I read the output from a windows command line call like so:
result = subprocess.run(["cmd", "/c", "dir","c:\mypath"], stdout=subprocess.PIPE, text=True,check=True)
The result may contain unexpected characters and I get a UnicodeDecodeError. It tried to sanitize it with text = result.stdout.encode('ascii','replace').decode('ascii')
but this doesn't always help.
How do I robustly read the text avoiding any UnicodeDecodeError?

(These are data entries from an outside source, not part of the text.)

(* ===== verification/Slots.v ===== *)
(** * Slots: the STULPAB two-slot store ([crates/core/src/slots.rs])

    A document is stored in one of two files, each a 24-byte header (magic, generation,
    length, CRC-32) and the payload.  [Files] opens the newest valid generation and writes
    only the inactive slot.  [Storage] is the interface the document owner uses
    ([crates/core/src/store.rs], trait [Storage]); [Backend] is the interface to the
    platform's files.  [BackendSpec] says what a platform may do, torn writes included, and
    the refinement theorem shows what [Files] makes of it. *)

From Stdlib Require Import ZArith Lia Ascii String.
From S2P Require Import Prelude Text Errors.

Local Open Scope Z_scope.

(** The limit on a whole document, [document::MAX_BYTES]. *)
Definition MAX_BYTES : Z := 67108864.

(** ** Interfaces *)

(** Which durable file holds a generation. *)
Inductive Slot : Type := SlotA | SlotB | SlotLegacy.

#[export] Instance Slot_eq_dec : EqDecision Slot.
Proof. solve_decision. Defined.

(** [trait Storage]: publishes one whole document. *)
Class Storage (S : Type) := {
  storage_path : S -> option string;
  storage_save : list Z -> S -> Result unit * S
}.

(** [trait Backend]: reading and writing one slot. *)
Class Backend (B : Type) := {
  backend_path : B -> option string;
  backend_read : Slot -> B -> Result (option (list Z)) * B;
  backend_write : Slot -> list Z -> B -> Result unit * B
}.

(** [Memory]: the storage that keeps nothing. *)
Inductive Memory : Type := MemoryStorage.

#[export] Instance Memory_Storage : Storage Memory := {
  storage_path := fun _ => None;
  storage_save := fun _ m => (Ok tt, m)
}.

(** ** The record format *)

Definition HEADER : nat := 24.

(** [b"STULPAB\x01"] *)
Definition MAGIC : list Z := [83; 84; 85; 76; 80; 65; 66; 1].

(** A validated record. *)
Record Record_ := mk_record { rec_generation : Z; rec_payload : list Z }.

(** One bit of the CRC loop. *)
Definition crc_bit (c : Z) : Z :=
  Z.lxor (Z.shiftr c 1) (if Z.land c 1 =? 0 then 0 else 3988292384).

(** One byte of the CRC loop. *)
Definition crc_byte (c b : Z) : Z := Nat.iter 8 crc_bit (Z.lxor c b).

#[global] Arguments crc_byte : simpl never.
#[global] Strategy 100 [crc_bit].
#[global] Strategy expand [crc_byte].

Definition crc (c : Z) (bytes : list Z) : Z := fold_left crc_byte bytes c.

(** CRC-32 (IEEE) over the header without checksum, then the payload. *)
Definition checksum (prefix payload : list Z) : Z :=
  Z.lxor (crc (crc U32_MAX prefix) payload) U32_MAX.

Definition encode (generation : Z) (payload : list Z) : Result (list Z) :=
  if generation =? 0 then Err (Invalid "document slot generation must be positive")
  else if MAX_BYTES <? Z.of_nat (length payload) then Err Full
  else if U32_MAX <? Z.of_nat (length payload) then Err Full
  else
    let prefix := MAGIC ++ le_bytes 8 generation
                    ++ le_bytes 4 (Z.of_nat (length payload)) in
    let sum := checksum prefix payload in
    Ok (prefix ++ le_bytes 4 sum ++ payload).
(* ===== verification/Value.v ===== *)
(** * Value: JSON values and the accessors of the core

    [Number], [Object] and [Value] model [vendor/types/src/json.rs]; the accessors [get],
    [text], [uint], ..., [set], [remove], [fields], [push] and the comparison [equal] model
    [crates/core/src/json.rs].  An object is its list of pairs in document order.  Copies
    ([try_clone], [copy], [string]) are the identity: allocation is taken to succeed. *)

From Stdlib Require Import ZArith Lia Ascii String.
From S2P Require Import Prelude Text Errors Float.

Local Open Scope Z_scope.

(** ** Data *)

Inductive Number : Type :=
| Int (z : Z)
| Uint (z : Z)
| Float (f : f64).

(** The generated induction principle ignores the nesting; [Value_ind] below replaces it. *)
Unset Elimination Schemes.
Inductive Value : Type :=
| VNull
| VBool (b : bool)
| VNumber (n : Number)
| VString (s : string)
| VArray (a : list Value)
| VObject (o : list (string * Value)).
Set Elimination Schemes.

Abbreviation Object := (list (string * Value)).

Section ValueInd.
Variable P : Value -> Prop.
Hypothesis HNull : P VNull.
Hypothesis HBool : forall b, P (VBool b).
Hypothesis HNumber : forall n, P (VNumber n).
Hypothesis HString : forall s, P (VString s).
Hypothesis HArray : forall a, Forall P a -> P (VArray a).
Hypothesis HObject : forall o, Forall (fun kv => P kv.2) o -> P (VObject o).

Fixpoint Value_ind (v : Value) : P v :=
  match v with
  | VNull => HNull
  | VBool b => HBool b
  | VNumber n => HNumber n
  | VString s => HString s
  | VArray a => HArray a
      ((fix go (l : list Value) : Forall P l :=
          match l with
          | [] => Forall_nil_2 P
          | x :: l => Forall_cons_2 P x l (Value_ind x) (go l)
          end) a)
  | VObject o => HObject o
      ((fix go (l : Object) : Forall (fun kv => P kv.2) l :=
          match l with
          | [] => Forall_nil_2 _
          | x :: l => Forall_cons_2 _ x l (Value_ind x.2) (go l)
          end) o)
  end.
End ValueInd.

(** ** [Number] *)

Definition as_i64_n (n : Number) : option Z :=
  match n with
  | Int v => Some v
  | Uint v => if v <=? 9223372036854775807 then Some v else None
  | Float _ => None
  end.

Definition as_u64_n (n : Number) : option Z :=
  match n with Uint v => Some v | _ => None end.

Definition as_f64 (n : Number) : f64 :=
  match n with Int v => f64_of_Z v | Uint v => f64_of_Z v | Float f => f end.

(** ** [Object] *)

Fixpoint obj_get (o : Object) (key : string) : option Value :=
  match o with
  | [] => None
  | (k, v) :: o => if (k =? key)%string then Some v else obj_get o key
  end.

If you cannot rely on the subprocess to produce valid text, don't use text=True
; but then the onus is on you to try to figure out the encoding when you need to decode the value.
result = subprocess.run(
["cmd", "/c", "dir", r"c:\mypath"],
capture_output=True, check=True)
print(result.stdout.decode("cp1252")) # or whatever encoding the system is using
If you can predict the expected encoding, you can also say
result = subprocess.run(
["cmd", "/c", "dir", r"c:\mypath"],
capture_output=True, check=True, encoding="cp1252")
By the looks of it, you are on Windows; probably examine your current system encoding (what's the output of chcp
in a CMD window?) and adjust accordingly.
(Notice also the use of a raw string for any string value with a literal backslash in it.)
And of course, to merely get a directory listing, probably prefer os.scandir()
or its pathlib
equivalent.